Das Erstellen eines benutzerdefinierten Entitätserkennungsmodells ist ein effektiverer Ansatz als die Verwendung von Zeichenfolgenabgleich oder regulären Ausdrücken zum Extrahieren von Entitäten aus Dokumenten. Um beispielsweise ENGINEER-Namen in einem Dokument zu extrahieren, ist es schwierig, alle möglichen Namen aufzuzählen. Darüber hinaus ist es ohne Kontext schwierig, zwischen ENGINEER-Namen und ANALYST-Namen zu unterscheiden. Ein benutzerdefiniertes Entitätserkennungsmodell kann den Kontext lernen, in dem diese Namen wahrscheinlich erscheinen.

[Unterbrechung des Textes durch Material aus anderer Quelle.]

Lemma core_filled c n w in_ :
  context_ok c n → zlen w = n + 2 → zlen in_ = n → filled in_ 0 n →
  wp (mdct_core c w in_) (λ w', zlen w' = n + 2 ∧ filled w' 0 (n / 2)).
Proof.
  intros Hc Hw Hli Hin. pose proof Hc as [Hn [_ Hcase] Htr _ _].
  assert (Hq : ∃ q, n = 16 * q ∧ n / 2 = 8 * q ∧ n / 4 = 4 * q ∧ Z.shiftr n 1 = 8 * q ∧ Z.shiftr n 2 = 4 * q ∧ Z.shiftr n 3 = 2 * q ∧ 16 ≤ q)
    by (destruct Hcase as [[-> _]|[-> _]]; [exists 16|exists 32]; by vm_compute).
  destruct Hq as (q & Hq0 & Hq2 & Hq4 & Hs1 & Hs2 & Hs3 & Hq). clear Hcase. unfold mdct_core. rewrite Hn. cbv zeta. rewrite Hs1, Hs2, Hs3.
  rewrite Hq4 in Htr. apply wp_bind. change 0 with (2 * 0) at 1.
  eapply wp_mono; [apply (fold_filled c in_ n (8 * q) (n + 4 * q) _ w 0 q); try done; try lia; intros i Hi; lia|].
  intros [[[[w1 i1] y1] z1] t1] (Hg1 & Hf1 & -> & -> & -> & ->). pose proof (proj1 Hg1). apply wp_bind.
  replace (8 * q - 2 * q) with (2 * (3 * q)) by lia.
  eapply wp_mono; [apply (fold_filled c in_ n (8 * q) (n + 4 * q) _ w1 q (3 * q)); try done; lia|].
  intros [[[[w2 i2] y2] z2] t2] (Hg2 & Hf2 & -> & -> & -> & ->). pose proof (proj1 Hg2). apply wp_bind.
  replace (8 * q) with (2 * (4 * q)) at 2 by lia.
  eapply wp_mono; [apply (fold_filled c in_ n (8 * q) (n + 4 * q) _ w2 (3 * q) (4 * q)); try done; lia|].
  intros [[[[w3 i3] y3] z3] t3] (Hg3 & Hf3 & _ & _ & _ & _). pose proof (proj1 Hg3). apply wp_bind.
  replace (8 * q + 2 * (4 * q)) with (8 * q + n / 2) in Hf3 by lia.
  assert (Hi3 : inside w3 (8 * q) (8 * q + n / 2) w3) by (apply inside_refl; [done|lia|lia]).
  rewrite <- Hq2 at 2. eapply wp_mono; [by apply (butterflies_inside c n w3 w3 (8 * q))|].
  intros w4 [Hg4 _ _ _]. pose proof (proj1 Hg4).
  eapply wp_mono; [apply (bitreverse_filled c n w4); [done|lia|]|].
  { replace n with (8 * q + n / 2) at 2 by lia. rewrite Hq2 at 1. apply (filled_grows w3); [lia|done|done]. }
  intros w5 [Hg5 Hf5]. pose proof (proj1 Hg5). split; [lia|done].
Qed.

(** The outputs, from the two halves of the loop. *)
Definition mdct_value (c : MDCTContext) (w : cells FLOAT) (k : Z) : FLOAT :=
  let n2 := mdct_n c / 2 in
  let get (m : cells FLOAT) i := default (S754_zero false) m.[i] in
  let val i (f : FLOAT → FLOAT → FLOAT → FLOAT → FLOAT) := f (get w (2 * i)) (get w (2 * i + 1)) (get (trig c) (n2 + 2 * i)) (get (trig c) (n2 + 2 * i + 1)) in
  if k <? n2 / 2 then val k (λ w0 w1 t0 t1, (w0 ⊗ t0 ⊕ w1 ⊗ t1) ⊗ scale c)
  else val (n2 - 1 - k) (λ w0 w1 t0 t1, (w0 ⊗ t1 ⊖ w1 ⊗ t0) ⊗ scale c).
Definition mdct_values (c : MDCTContext) (w : cells FLOAT) : list FLOAT := map (mdct_value c w) (seqZ 0 (mdct_n c / 2)).

Lemma at_map_seqZ {A} `{Inhabited A} (f : Z → A) n i : 0 ≤ i < n → (map f (seqZ 0 n)).[i] = f i.
Proof.
  intros Hi. unfold at_. apply list_lookup_total_correct. change (map f (seqZ 0 n)) with (f <$> seqZ 0 n).
  rewrite list_lookup_fmap, lookup_seqZ_lt by lia. simpl. f_equal. f_equal. lia.
Qed.
Lemma zlen_map_seqZ {A} (f : Z → A) n : 0 ≤ n → zlen (map f (seqZ 0 n)) = n.
Proof. intros Hn. unfold zlen. rewrite length_map, length_seqZ. lia. Qed.

Lemma out_values c n w out o :
  context_ok c n → zlen w = n + 2 → filled w 0 (n / 2) → 0 ≤ o → o + n / 2 ≤ zlen out →
  wp (mdct_out c w out o) (λ out', out' = splice out o (mdct_values c w)).
Proof.
  intros [Hn [_ Hcase] Htr _ _] Hw Hf Ho Hout.
  assert (Hq : ∃ q, n = 4 * q ∧ n / 2 = 2 * q ∧ Z.shiftr n 1 = 2 * q ∧ Z.shiftr n 2 = q ∧ n / 2 / 2 = q ∧ 1 ≤ q ∧ 4 * q ≤ n + n / 4)
    by (destruct Hcase as [[-> _]|[-> _]]; [exists 64|exists 128]; by vm_compute).
  destruct Hq as (q & Hq0 & Hq2 & Hs1 & Hs2 & Hqq & Hq & Htab). unfold mdct_out. rewrite Hn, Hs1, Hs2. cbv zeta.
  assert (Hlv : zlen (mdct_values c w) = 2 * q) by (unfold mdct_values; rewrite Hn, zlen_map_seqZ by lia; lia).
  apply (wp_for_up (λ i out', zlen out' = zlen out ∧ ∀ j, 0 ≤ j < zlen out → out'.[j] =
    if (o <=? j) && (j <? o + i) || (o + 2 * q - i <=? j) && (j <? o + 2 * q) then mdct_value c w (j - o) else out.[j])); [lia| | |].
  - split; [done|]. intros j Hj. by replace ((o <=? j) && (j <? o + 0) || (o + 2 * q - 0 <=? j) && (j <? o + 2 * q)) with false by lia.
  - intros i out1 Hi [Hlo Hat].
    apply wp_bind; eapply (wp_rd w 0 (n / 2)); [done|lia|lia|]; intros w0 Hw0.
    apply wp_bind; eapply (wp_rd w 0 (n / 2)); [done|lia|lia|]; intros w1 Hw1. destruct Htr as [Hft Hlt].
    apply wp_bind; eapply (wp_rd (trig c) 0 (n + n / 4)); [done|lia|lia|]; intros t0 Ht0.
    apply wp_bind; eapply (wp_rd (trig c) 0 (n + n / 4)); [done|lia|lia|]; intros t1 Ht1.
    apply wp_bind, wp_aset; [lia|]. apply wp_aset; [rewrite zlen_upd; lia|]. split; [by rewrite !zlen_upd|].
    assert (Hlow : mdct_value c w i = (w0 ⊗ t0 ⊕ w1 ⊗ t1) ⊗ scale c).
    { unfold mdct_value. rewrite Hn. cbv zeta. rewrite Hqq. replace (i <? q) with true by lia. by rewrite Hq2, Hw0, Hw1, Ht0, Ht1. }
    assert (Hhigh : mdct_value c w (2 * q - 1 - i) = (w0 ⊗ t1 ⊖ w1 ⊗ t0) ⊗ scale c).
    { unfold mdct_value. rewrite Hn. cbv zeta. rewrite Hqq. replace (2 * q - 1 - i <? q) with false by lia.
      rewrite Hq2. replace (2 * q - 1 - (2 * q - 1 - i)) with i by lia. by rewrite Hw0, Hw1, Ht0, Ht1. }
    intros j Hj. rewrite at_upd by (rewrite ?zlen_upd; lia). destruct (Z.eqb_spec j (o + 2 * q - 1 - i)) as [-> |Hne].
    { replace (_ || _) with true by lia. rewrite <- Hhigh. f_equal. lia. }
    rewrite at_upd by lia. destruct (Z.eqb_spec j (o + i)) as [-> |Hne'].
    { replace (_ || _) with true by lia. rewrite <- Hlow. f_equal. lia. }
    rewrite Hat by done. replace ((o <=? j) && (j <? o + (i + 1)) || (o + 2 * q - (i + 1) <=? j) && (j <? o + 2 * q))
      with ((o <=? j) && (j <? o + i) || (o + 2 * q - i <=? j) && (j <? o + 2 * q)) by lia. done.
  - intros out' [Hlo Hat]. apply array_ext; [rewrite zlen_splice by lia; done|]. intros j Hj. rewrite Hat by lia.
    rewrite at_splice by lia. rewrite Hlv. destruct ((o <=? j) && (j <? o + 2 * q)) eqn:Hin.
    + replace (_ || _) with true by lia. unfold mdct_values. by rewrite at_map_seqZ by (rewrite Hn; lia).
    + by replace ((o <=? j) && (j <? o + q) || (o + 2 * q - q <=? j) && (j <? o + 2 * q)) with false by lia.
Qed.

(** The transform writes the same values whatever was in [out], at [o]. *)
Lemma mdct_total c n w in_ :
  context_ok c n → zlen w = n + 2 → zlen in_ = n → filled in_ 0 n →
  ∃ ys, zlen ys = n / 2 ∧ ∀ out o, 0 ≤ o → o + n / 2 ≤ zlen out → mdct c w out o in_ = Some (splice out o ys).
Proof.
  intros Hc Hw Hli Hin. pose proof (core_filled c n w in_ Hc Hw Hli Hin) as Hwp. apply wp_some in Hwp as (w' & Heq & Hlw & Hf).
  exists (mdct_values c w'). pose proof (co_n _ _ Hc) as Hn. split.
  { unfold mdct_values. rewrite Hn, zlen_map_seqZ; [done|]. destruct (co_log2 _ _ Hc) as [_ [[-> _]|[-> _]]]; by vm_compute. }
  intros out o Ho Hout. unfold mdct. rewrite Heq. cbn [mbind option_bind].
  pose proof (out_values c n w' out o Hc Hlw Hf Ho Hout) as Hv. by apply wp_some in Hv as (out' & -> & ->).
Qed.

(** ** The transform of 512 samples *)

Lemma splice_whole (out ys : list FLOAT) : zlen ys = zlen out → splice out 0 ys = ys.
Proof.
  intros Hl. unfold splice. simpl. rewrite drop_ge, app_nil_r by (unfold zlen in *; lia). done.
Qed.

Lemma mdct_512_values c in_ :
  context_ok c 512 → zlen in_ = 512 → ∃ ys, zlen ys = 256 ∧ ∀ out, zlen out = 256 → mdct_512 c out in_ = Some (ys, in_).
Proof.
  intros Hc Hl. destruct (mdct_total c 512 (fst (mdct_tctx_init 512)) (map Some in_) Hc) as (ys & Hly & Hys).
  - simpl fst. by rewrite zlen_fresh.
  - by rewrite zlen_map.
  - rewrite <- Hl. apply filled_map.
  - exists ys. split; [done|]. intros out Hout. unfold mdct_512. rewrite Hys by (change (512 / 2) with 256; lia).
    cbn [mbind option_bind]. by rewrite splice_whole by (rewrite Hly, Hout; done).
Qed.

(** ** Two transforms of 256 samples *)

Lemma memcpy_cells (xx : cells FLOAT) d l s k :
  0 ≤ d → 0 ≤ s → 0 ≤ k → d + k ≤ zlen xx → s + k ≤ zlen l →
  wp (memcpy xx d (map Some l) s k) (λ xx', grows xx xx' ∧ filled xx' d (d + k)).
Proof.
  intros Hd Hs Hk Hx Hl. rewrite memcpy_in by (rewrite ?zlen_map; lia). apply wp_ret.
  assert (Hsl : zlen (slice (map Some l) s k) = k) by (apply zlen_slice; rewrite ?zlen_map; lia).
  assert (Hat : ∀ i, 0 ≤ i → (splice xx d (slice (map Some l) s k)).[i] = if (d <=? i) && (i <? d + k) then (map Some l).[s + (i - d)] else xx.[i]).
  { intros i Hi. rewrite at_splice by lia. rewrite Hsl. destruct (_ && _) eqn:Hc; [|done]. by rewrite at_slice by lia. }
  assert (Hval : ∀ i, d ≤ i < d + k → ∃ v, (splice xx d (slice (map Some l) s k)).[i] = Some v).
  { intros i Hi. rewrite Hat by lia. replace ((d <=? i) && (i <? d + k)) with true by lia. apply (filled_map l). lia. }
  split; [split|done].
  - apply zlen_splice; lia.
  - intros i Hi Hn. destruct ((d <=? i) && (i <? d + k)) eqn:Hc.
    + destruct (Hval i ltac:(lia)) as [v ->]. done.
    + by rewrite Hat, Hc by lia.
Qed.

Lemma copy_neg_cells (xx : cells FLOAT) d l s :
  0 ≤ d → 0 ≤ s → d + 64 ≤ zlen xx → s + 64 ≤ zlen l → wp (copy_neg xx d l s) (λ xx', grows xx xx' ∧ filled xx' d (d + 64)).
Proof.
  intros Hd Hs Hx Hl. unfold copy_neg.
  apply (wp_for_up (λ i xx', grows xx xx' ∧ filled xx' d (d + i))); [lia|split; [apply grows_refl|intros i Hi; lia]| |done].
  intros i x1 Hi [Hg Hf]. pose proof (proj1 Hg). wp_step. wp_step. apply wp_wr; [lia|].
  assert (Hg2 : grows x1 (upd x1 (i + d) (Some (F_neg l.[i + s])))) by (apply grows_upd; lia).
  split; [by eapply grows_trans|]. apply (filled_join _ _ (d + i)); [by apply (filled_grows x1)|].
  replace (d + i) with (i + d) by lia. replace (d + (i + 1)) with (i + d + 1) by lia. apply filled_one. lia.
Qed.

(** The argument of a short transform: three pieces fill the buffer. *)
Lemma interleave_spec (a : list FLOAT) (out : list FLOAT) :
  256 ≤ zlen a → zlen out = 256 →
  wp (for_up 0 128 (λ i out, x ← aget a i; y ← aget a (128 + i); out ← aset out (2 * i) x; aset out (2 * i + 1) y) out)
    (λ out', zlen out' = 256 ∧ ∀ i, 0 ≤ i < 128 → out'.[2 * i] = a.[i] ∧ out'.[2 * i + 1] = a.[128 + i]).
Proof.
  intros Ha Ho.
  apply (wp_for_up (λ k out', zlen out' = 256 ∧ ∀ i, 0 ≤ i < k → out'.[2 * i] = a.[i] ∧ out'.[2 * i + 1] = a.[128 + i])); [lia|split; [done|lia]| |done].
  intros k o1 Hk [Hlo Hat]. do 4 wp_step. wp_step. wp_step. wp_step. split; [by rewrite !zlen_upd|].
  intros i Hi. destruct (Z.eq_dec i k) as [-> |].
  - split; [rewrite at_upd_ne, at_upd_eq by lia; done|by rewrite at_upd_eq by (rewrite zlen_upd; lia)].
  - rewrite !at_upd_ne by lia. apply Hat. lia.
Qed.

Lemma mdct_256_values c in_ :
  context_ok c 256 → zlen in_ = 512 →
  ∃ ya yb, zlen ya = 128 ∧ zlen yb = 128 ∧ ∀ out, zlen out = 256 →
    ∃ out', mdct_256 c out in_ = Some (out', splice (splice in_ 0 ya) 128 yb) ∧ zlen out' = 256 ∧
      ∀ i, 0 ≤ i < 128 → out'.[2 * i] = ya.[i] ∧ out'.[2 * i + 1] = yb.[i].
Proof.
  intros Hc Hl.
  assert (H1 : wp (xx ← memcpy (fresh 256) 0 (map Some in_) 64 192; copy_neg xx 192 in_ 0) (λ xx, zlen xx = 256 ∧ filled xx 0 256)).
  { assert (Hlf : zlen (@fresh FLOAT 256) = 256) by (by rewrite zlen_fresh).
    apply wp_bind. eapply wp_mono; [apply memcpy_cells; lia|]. intros x1 [Hg1 Hf1]. pose proof (proj1 Hg1).
    eapply wp_mono; [apply copy_neg_cells; lia|]. intros x2 [Hg2 Hf2]. pose proof (proj1 Hg2). split; [lia|].
    apply (filled_join _ _ 192); [by apply (filled_grows x1)|done]. }
  apply wp_some in H1 as (x1 & Hx1 & Hl1 & Hf1).
  destruct (mdct_total c 256 (fst (mdct_tctx_init 256)) x1 Hc) as (ya & Hya & Hma); [simpl fst; by rewrite zlen_fresh|done|done|].
  change (256 / 2) with 128 in *. set (in1 := splice in_ 0 ya).
  assert (Hli1 : zlen in1 = 512) by (unfold in1; rewrite zlen_splice; lia).
  assert (H2 : wp (xx ← copy_neg x1 0 in1 448; xx ← memcpy xx 64 (map Some in1) 256 128; copy_neg xx 192 in1 384)
    (λ xx, zlen xx = 256 ∧ filled xx 0 256)).
  { apply wp_bind. eapply wp_mono; [apply copy_neg_cells; lia|]. intros x2 [Hg2 Hf2]. pose proof (proj1 Hg2).
    apply wp_bind. eapply wp_mono; [apply memcpy_cells; lia|]. intros x3 [Hg3 Hf3]. pose proof (proj1 Hg3).
    eapply wp_mono; [apply copy_neg_cells; lia|]. intros x4 [Hg4 Hf4]. pose proof (proj1 Hg4). split; [lia|].
    apply (filled_grows x1); [lia| |done]. eapply grows_trans; [done|]. by eapply grows_trans. }
  apply wp_some in H2 as (x2 & Hx2 & Hl2 & Hf2).
  destruct (mdct_total c 256 (fst (mdct_tctx_init 256)) x2 Hc) as (yb & Hyb & Hmb); [simpl fst; by rewrite zlen_fresh|done|done|].
  change (256 / 2) with 128 in *. exists ya, yb. split; [done|]. split; [done|]. intros out Hout.
  assert (Hli2 : zlen (splice in1 128 yb) = 512) by (rewrite zlen_splice; lia).
  pose proof (interleave_spec (splice in1 128 yb) out ltac:(lia) Hout) as Hi. apply wp_some in Hi as (out' & Hi & Hlo & Hat).
  exists out'. split; [|split; [done|]].
  - unfold mdct_256. cbv zeta beta iota. destruct (mdct_tctx_init 256) as [buf xx] eqn:Hb.
    assert (buf = fst (mdct_tctx_init 256) ∧ xx = fresh 256) as [-> ->] by (by rewrite Hb; inversion Hb).
    destruct (memcpy (fresh 256) 0 (map Some in_) 64 192) as [y|]; [|done]. cbn [mbind option_bind] in Hx1 |- *. rewrite Hx1.
    cbn [mbind option_bind]. rewrite Hma by lia. cbn [mbind option_bind]. fold in1.
    change (256 + 192) with 448. change (256 + 128) with 384.
    destruct (copy_neg x1 0 in1 448) as [y2|]; [|done]. cbn [mbind option_bind] in Hx2 |- *.
    destruct (memcpy y2 64 (map Some in1) 256 128) as [y3|]; [|done]. cbn [mbind option_bind] in Hx2 |- *. rewrite Hx2.
    cbn [mbind option_bind]. rewrite Hmb by lia. cbn [mbind option_bind]. by rewrite Hi.
  - intros i Hi'. destruct (Hat i Hi') as [-> ->]. split.
    + rewrite at_splice by lia. replace ((128 <=? i) && (i <? 128 + zlen yb)) with false by lia. unfold in1. rewrite at_splice by lia.
      replace ((0 <=? i) && (i <? 0 + zlen ya)) with true by lia. f_equal. lia.
    + rewrite at_splice by lia. replace ((128 <=? 128 + i) && (128 + i <? 128 + zlen yb)) with true by lia. f_equal. lia.
Qed.
End bounds.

Darüber hinaus erkennt der Zeichenfolgenabgleich keine Entitäten, die Tippfehler haben oder neuen Namenskonventionen folgen, während dies mit einem benutzerdefinierten Modell möglich ist.

Sie haben zwei Möglichkeiten, ein benutzerdefiniertes Modell zu erstellen:

  1. Anmerkungen – Stellen Sie einen Datensatz bereit, der kommentierte Entitäten für das Modelltraining enthält.

  2. Entitätslisten (nur Klartext) – Stellen Sie eine Liste von Entitäten und deren Typbezeichnung bereit (z. B. PRODUCT_CODES und eine Reihe von unbemerkten Dokumenten, die diese Entitäten für das Modelltraining enthalten.

Wenn Sie einen benutzerdefinierten Entity Recognizer mit kommentierten PDF-Dateien erstellen, können Sie diesen Recognizer mit einer Vielzahl von Eingabedateiformaten verwenden: Klartext, Bilddateien (JPG, PNG, TIFF), PDF-Dateien und Word-Dokumente, ohne dass eine Vorverarbeitung oder eine Dokumentabflachung erforderlich ist. Amazon Comprehend unterstützt keine Anmerkung von Bilddateien oder Word-Dokumenten.

Anmerkung

Ein benutzerdefinierter Entity Recognizer, der kommentierte PDF-Dateien verwendet, unterstützt nur englische Dokumente.

Sie können ein Modell mit bis zu 25 benutzerdefinierten Entitäten gleichzeitig trainieren. Weitere Informationen finden Sie auf der Seite Richtlinien und Kontingente.

Nachdem Ihr Modell trainiert wurde, können Sie das Modell für die Erkennung von Entitäten in Echtzeit und in Aufträgen zur Entitätserkennung verwenden.